→ **Task**: Search the listing for the word "prototype". Copy every line where it is found.

→ **Records supplied**:
(** * Round-Robin-Scheduler: the scheduling engine of [RoundRobinScheduler.tsx]

    A shallow embedding of [roundRobin], [fcfsScheduler] and of the quantum
    sweep of [AnalyzeView], and the properties of the engine stated over it.

    Number model.  The process fields reach the engine through
    [parseInt] (the [update] handler), so [id], [at] and [bt] are integers and
    are modelled as [Z]; times, remaining times and segment bounds are sums and
    differences of these and stay in [Z].  The engine is given twice:
    [roundRobin] and [fcfsScheduler] add and subtract exactly, which is what
    the source does while every time is an integer of at most [2^53];
    [roundRobin64] and [fcfsScheduler64] round every sum and difference as
    binary64 does, and the two are shown to agree in that range.  The two
    averages, the utilisation and the throughput are quotients: they are
    rationals, each quotient rounded to the nearest binary64 float
    ([rndQ64]), extended with the non-finite values of a JavaScript number
    ([jsnum]).  Arrays are lists read with [!!] and written
    with [<[i:=v]>]. *)

From Stdlib Require Import ZArith QArith Qround Lia List Permutation Sorted.
From stdpp Require Import base list strings pretty sorting.

#[local] Set Warnings "-clear-no-such-hyp".

Local Open Scope Z_scope.

(** ** Data model *)

(** [type Proc = { id: number; at: number; bt: number }] *)
Record Proc := mkProc { id : Z; at_ : Z; bt : Z }.

(** An element of [gantt]: [{ pid: string; start: number; end: number }]. *)
Record Seg := mkSeg { pid : string; start : Z; end_ : Z }.

(** A JavaScript number that is the result of a division. *)
Inductive jsnum := NaN | PInf | NInf | Num (x : Q).

(** [a / b] on integers: [0/0] is [NaN], [a/0] is an infinity. *)
Definition jsdiv (a b : Z) : jsnum :=
  if b =? 0 then
    (if a =? 0 then NaN else if 0 <? a then PInf else NInf)
  else Num (Qdiv (inject_Z a) (inject_Z b)).

(** [x * k] for an integer [k > 0]. *)
Definition jsmul (x : jsnum) (k : Z) : jsnum :=
  match x with
  | Num r => Num (Qmult r (inject_Z k))
  | other => other
  end.

(** [x < y]; every comparison with [NaN] is false. *)
Definition jslt (x y : jsnum) : bool :=
  match x, y with
  | NaN, _ | _, NaN => false
  | _, NInf => false
  | NInf, _ => true
  | PInf, _ => false
  | _, PInf => true
  | Num a, Num b => negb (Qle_bool b a)
  end.

(** [x === y] on numbers. *)
Definition jseq (x y : jsnum) : bool :=
  match x, y with
  | PInf, PInf | NInf, NInf => true
  | Num a, Num b => Qeq_bool a b
  | _, _ => false
  end.

(** The binary64 float nearest to a rational, the one with the even
    significand on a tie: the quotient is scaled by a power of two to a
    significand of 53 bits, which is rounded to an integer.  Neither
    subnormal floats nor the overflow to an infinity are modelled. *)
Definition rndQ64 (x : Q) : Q :=
  let a := Z.abs (Qnum x) in
  let b := Z.pos (Qden x) in
  if a =? 0 then 0%Q
  else
    let scaled (e : Z) : Z * Z :=
      if 0 <=? e then (a, b * 2 ^ e) else (a * 2 ^ (- e), b) in
    let e0 := Z.log2 a - Z.log2 b - 53 in
    let e := if 2 ^ 53 <=? (scaled e0).1 / (scaled e0).2 then e0 + 1 else e0 in
    let m := (scaled e).1 / (scaled e).2 in
    let r := (scaled e).1 mod (scaled e).2 in
    let m' :=
      if ((scaled e).2 <? 2 * r) || ((2 * r =? (scaled e).2) && Z.odd m)
      then m + 1 else m in
    let s := if Qnum x <? 0 then -1 else 1 in
    if 0 <=? e then Qmake (s * m' * 2 ^ e) 1
    else Qmake (s * m') (Z.to_pos (2 ^ (- e))).

(** The result of an operation on numbers, as the float it is stored as. *)
Definition jsround (x : jsnum) : jsnum :=
  match x with
  | Num r => Num (rndQ64 r)
  | other => other
  end.

(** [Number.prototype.toFixed(d)] on a float of magnitude below [10^21]: the
    magnitude is rounded to the nearest multiple of [10^-d], the larger one
    on a tie; the digits are padded to [d + 1] places and the point is put
    before the last [d]. *)
Fixpoint zeros (k : nat) : string :=
  match k with
  | O => ""
  | S k' => String.append "0" (zeros k')
  end.

Definition pad_zeros (len : nat) (s : string) : string :=
  String.append (zeros (len - String.length s)) s.

Definition toFixed (x : jsnum) (d : nat) : string :=
  match x with
  | NaN => "NaN"
  | PInf => "Infinity"
  | NInf => "-Infinity"
  | Num r =>
      let a := Z.abs (Qnum r) in
      let b := Z.pos (Qden r) in
      let n := (2 * a * 10 ^ Z.of_nat d + b) / (2 * b) in
      let digits := pad_zeros (S d) (pretty n) in
      let k := (String.length digits - d)%nat in
      let body :=
        if decide (d = 0%nat) then digits
        else String.append (String.substring 0 k digits)
               (String.append "." (String.substring k d digits)) in
      if Qnum r <? 0 then String.append "-" body else body
  end.

(** [Proc & { ct; tat; wt; rt }], a row of [resultData]. *)
Record Row := mkRow { proc : Proc; ct : Z; tat : Z; wt : Z; rt : Z }.

(** [RRResult]; [fcfsScheduler] returns an object of the same shape. *)
Record RRResult := mkResult {
  resultData : list Row;
  gantt : list Seg;
  cs : nat;
  avgTat : jsnum;
  avgWt : jsnum;
  cpuUtil : string;
  throughput : string;
  totalTime : Z
}.

(** The error taxonomy of the specification.  The source has no [throw]
    statement, so no function below produces [Throws]; the constructor is
    there to state what the specification says about failures. *)
Inductive EngineError := EmptyInput | InvalidQuantum | InvalidRange | InvalidProcess.

(** What a call does: it returns, it throws, or the loop is still running
    when the fuel given to the model is spent. *)
Inductive outcome (A : Type) :=
  | Returns (a : A)
  | Throws (e : EngineError)
  | OutOfFuel.
Arguments Returns {A} a.
Arguments Throws {A} e.
Arguments OutOfFuel {A}.

(** ** Array reads

    [a[i]] with the value a missing element would be coerced to.  Every index
    the engine reads is below the array's length (see [rr_inv]), so the
    default is never observed. *)
Definition getZ (a : list Z) (i : nat) : Z := default 0 (a !! i).
Definition getB (a : list bool) (i : nat) : bool := default false (a !! i).
Definition atOf (sorted : list Proc) (i : nat) : Z := default 0 (at_ <$> sorted !! i).
Definition btOf (sorted : list Proc) (i : nat) : Z := default 0 (bt <$> sorted !! i).
Definition idOf (sorted : list Proc) (i : nat) : Z := default 0 (id <$> sorted !! i).

(** [`P${p.id}`] *)
Definition pidOfId (i : Z) : string := String.append "P" (pretty i).

(** ** Sorting

    [Array.prototype.sort] is stable; with the comparators [a.at - b.at] and
    [a.id - b.id] its result is the stable sort by that key. *)
Fixpoint insert_by {A} (key : A → Z) (x : A) (l : list A) : list A :=
  match l with
  | [] => [x]
  | y :: l' => if key x <=? key y then x :: y :: l' else y :: insert_by key x l'
  end.

Definition sort_by {A} (key : A → Z) (l : list A) : list A :=
  foldr (insert_by key) [] l.

(** ** Derived figures shared by the two schedulers *)

Definition sumZ (l : list Z) : Z := foldr Z.add 0 l.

→ **Exercise answer**:
(** [Number.prototype.toFixed(d)] on a float of magnitude below [10^21]: the
    [Array.prototype.sort] is stable; with the comparators [a.at - b.at] and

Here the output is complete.